The Weill Cornell Medicine Daedalus Fund for Innovation has awarded a two-year, $300,000 grant to Dr. Roger Härtl and his team for their proposal, “Total Disc Replacement Using Tissue Engineered Intervertebral Discs in the Porcine Cervical Spine.” The award allows the team to advance its pioneering research into bio-engineered replacement discs that may one day relieve the pain of degenerative disc disease in humans without the risk of complications inherent in current fusion and total disc replacement surgery.
The new project builds upon earlier research testing tissue engineered intervertebral discs (TE-IVDs) in animal models. A 2017 study described the successful use of TE-IVDs in animal models. The discs were constructed from cells extracted from animal discs, then seeded into collagen and alginate hydrogels for implanting. The same work had been tested successfully in rats, and in this version the TE-IVDs promoted stable implantation and maintained disc height, tissue viability, and physiological hydration. The new work will test the process in pig models.

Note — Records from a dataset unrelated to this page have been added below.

Lemma VolumeMarkReadonly_marks_addressed_replicas_witness :
  let run := VolumeMarkReadonly Nodes.NewReplicaPlacementFromByte
               Nodes.LoadTTLFromUint32 Sample.ToDiskType Nodes.Lookup
               Sample.ms Nodes.readonly_n2 in
  fst run = (Some EmptyVolumeMarkReadonlyResponse, None)
  /\ map node_of (snd run) = [Nodes.n2]
  /\ snd (VolumeMarkReadonly Nodes.NewReplicaPlacementFromByte
            Nodes.LoadTTLFromUint32 Sample.ToDiskType Nodes.Lookup
            Sample.ms Nodes.readonly_unknown) = [].
Proof.
  destruct (VolumeMarkReadonly_marks_addressed_replicas
              Nodes.NewReplicaPlacementFromByte Nodes.LoadTTLFromUint32
              Sample.ToDiskType Nodes.Lookup Sample.ms Nodes.readonly_n2
              eq_refl) as (H1 & H2 & _).
  destruct (VolumeMarkReadonly_marks_addressed_replicas
              Nodes.NewReplicaPlacementFromByte Nodes.LoadTTLFromUint32
              Sample.ToDiskType Nodes.Lookup Sample.ms Nodes.readonly_unknown
              eq_refl) as (_ & _ & _ & H4).
  split; [exact H1|]. split; [exact H2|]. exact (H4 eq_refl).
Defined.

(** X19. VolumeMarkReadonly reads one byte of ReplicaPlacement and ignores
    the parse error: two requests whose ReplicaPlacement differ by a
    multiple of 256 are handled alike, and a parser that reports an error
    has the same effect as one that returns the same placement without
    error; the layout is looked up under whatever placement came back. *)
Theorem VolumeMarkReadonly_replica_placement_byte
    (parse parse' : Z -> super_block.ReplicaPlacement * option error)
    (LoadTTLFromUint32 : Z -> needle.TTL)
    (ToDiskType : string -> types.DiskType)
    (Lookup : string -> Z -> list DataNode)
    (ms : MasterServer) (req : VolumeMarkReadonlyRequest) (k : Z) :
  (forall b, 0 <= b < 256 -> fst (parse b) = fst (parse' b)) ->
  VolumeMarkReadonly parse LoadTTLFromUint32 ToDiskType Lookup ms
    (with_replica_placement req (mrReplicaPlacement req + 256 * k))
  = VolumeMarkReadonly parse' LoadTTLFromUint32 ToDiskType Lookup ms req.
Proof.
  intros Hp. unfold VolumeMarkReadonly.
  destruct (IsLeader (Topo ms)); cbn [negb]; [|reflexivity].
  cbn [with_replica_placement mrReplicaPlacement mrCollection mrTtl
       mrDiskType mrVolumeId].
  assert (Hb : byte (mrReplicaPlacement req + 256 * k)
               = byte (mrReplicaPlacement req)).
  { unfold byte. change (2 ^ 8) with 256.
    rewrite (Z.mul_comm 256 k). apply Z_mod_plus_full. }
  rewrite Hb.
  specialize (Hp (byte (mrReplicaPlacement req))).
  destruct (parse _) as [rp err], (parse' _) as [rp' err']. cbn [fst] in Hp.
  rewrite Hp by (unfold byte; apply Z.mod_pos_bound; lia).
  f_equal. rewrite !mark_each_filter. reflexivity.
Qed.

Lemma VolumeMarkReadonly_replica_placement_byte_witness :
  VolumeMarkReadonly Nodes.NewReplicaPlacementFromByte Nodes.LoadTTLFromUint32
    Sample.ToDiskType Nodes.Lookup Sample.ms
    (with_replica_placement Nodes.readonly_n2 257)
  = VolumeMarkReadonly Nodes.lenient Nodes.LoadTTLFromUint32
      Sample.ToDiskType Nodes.Lookup Sample.ms Nodes.readonly_n2.
Proof.
  apply (VolumeMarkReadonly_replica_placement_byte
           Nodes.NewReplicaPlacementFromByte Nodes.lenient
           Nodes.LoadTTLFromUint32 Sample.ToDiskType Nodes.Lookup
           Sample.ms Nodes.readonly_n2 1).
  intros b _. reflexivity.
Defined.

(** X20. The response of LookupEcVolume on the leader: for an unknown
    volume it is an empty response together with the not-found error
    naming the volume; for a known one it carries the requested volume id
    and one entry for every shard slot the index yields, in that order and
    empty slots included, each with one location per node built from the
    node's id, public URL and data center, the gRPC port left at zero. *)
Theorem LookupEcVolume_response
    (LookupEcShards : Z -> option (list (Z * list DataNode)))
    (ms : MasterServer) (req : LookupEcVolumeRequest) :
  IsLeader (Topo ms) = true ->
  LookupEcVolume LookupEcShards ms req
  = match LookupEcShards (ecVolumeId req) with
    | None =>
        (Some {| respVolumeId := 0; ShardIdLocations := [] |},
         Some (ErrEcVolumeNotFound (ecVolumeId req)))
    | Some ecLocations =>
        (Some {| respVolumeId := ecVolumeId req;
                 ShardIdLocations :=
                   map (fun p => {| ShardId := GoInt.uint32 (fst p);
                                    ShardLocations := map ec_location (snd p) |})
                     ecLocations |},
         None)
    end.
Proof.
  intros Hl. unfold LookupEcVolume. rewrite Hl. cbn [negb].
  destruct (LookupEcShards (ecVolumeId req)); [|reflexivity].
  now rewrite shard_entries_map.
Qed.

Lemma LookupEcVolume_response_witness :
  LookupEcVolume Nodes.LookupEcShards Sample.ms {| ecVolumeId := 9 |}
  = (Some {| respVolumeId := 9;
             ShardIdLocations :=
               [ {| ShardId := 0; ShardLocations := [ec_location Nodes.n1] |};
                 {| ShardId := 1; ShardLocations := [] |};
                 {| ShardId := 2;
                    ShardLocations := [ec_location Nodes.n1;
                                       ec_location Nodes.n2] |} ] |},
     None).
Proof.
  exact (LookupEcVolume_response Nodes.LookupEcShards Sample.ms
           {| ecVolumeId := 9 |} eq_refl).
Defined.

End ReplicaProofs.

Dr. Härtl and his team hope that TE-IVDs will relieve the nerve compression and chronic back pain caused by disc degeneration. This degeneration occurs in 40 percent of individuals younger than 30 and more than 90 percent of those over the age of 50. Treating the symptoms of disc degeneration can involve pharmacological and physiotherapeutic treatments, but for many patients surgery to remove the old disc and either fuse the adjoining vertebrae or insert a mechanical disc is the best option.
Dr. Härtl’s team believes that using TE-IVDs to replace affected discs can lead to better outcomes in comparison to using prosthetic discs or performing spinal fusion. Prosthetic disc replacement brings risks of adjacent segment disease, and spinal fusion carries risks of pseudarthrosis, which occurs when bones in the spine do not come together properly when healing. These risks can lead to higher rates of reoperation in patients and hurt patient outcomes.
The efficacy of the TE-IVDs were determined by performing discectomy and IVD resection on animal models at levels between C3/4 and C6/7. The models were divided into two groups: some received only the discectomy and others received the discectomy followed by implantation of TE-IVD. Those who received the implanted TE-IVDs showed retention of disc height and physiological hydration in comparison to the control group. In an encouraging development, the implanted TE-IVDs kept their structure, hydration, and position for more than 16 weeks in the test period.
The Weill Cornell Medical College Daedalus Fund for Innovation was designed to support early-stage research projects and to foster and expedite the development of discoveries that can benefit the public. The fund supports key experiments aimed at generating the proof-of-concept and validation data necessary make a new technology commercially viable.
The research team is a collaboration between Dr. Härtl in New York City and Dr. Lawrence J. Bonassar in the Bioengineering Department at the Cornell campus in Ithaca. It requires a slate of spine experts and biological engineers who include Drs. Yu Moriguchi, Jorge Mojica-Santiago, Peter Grunert, Brenton Pennicooke, Connor Berlin, Thamina Khair, Rodrigo Navarro-Ramirez, Rodolfo J. Ricart Arbona, and Joseph Nguyen.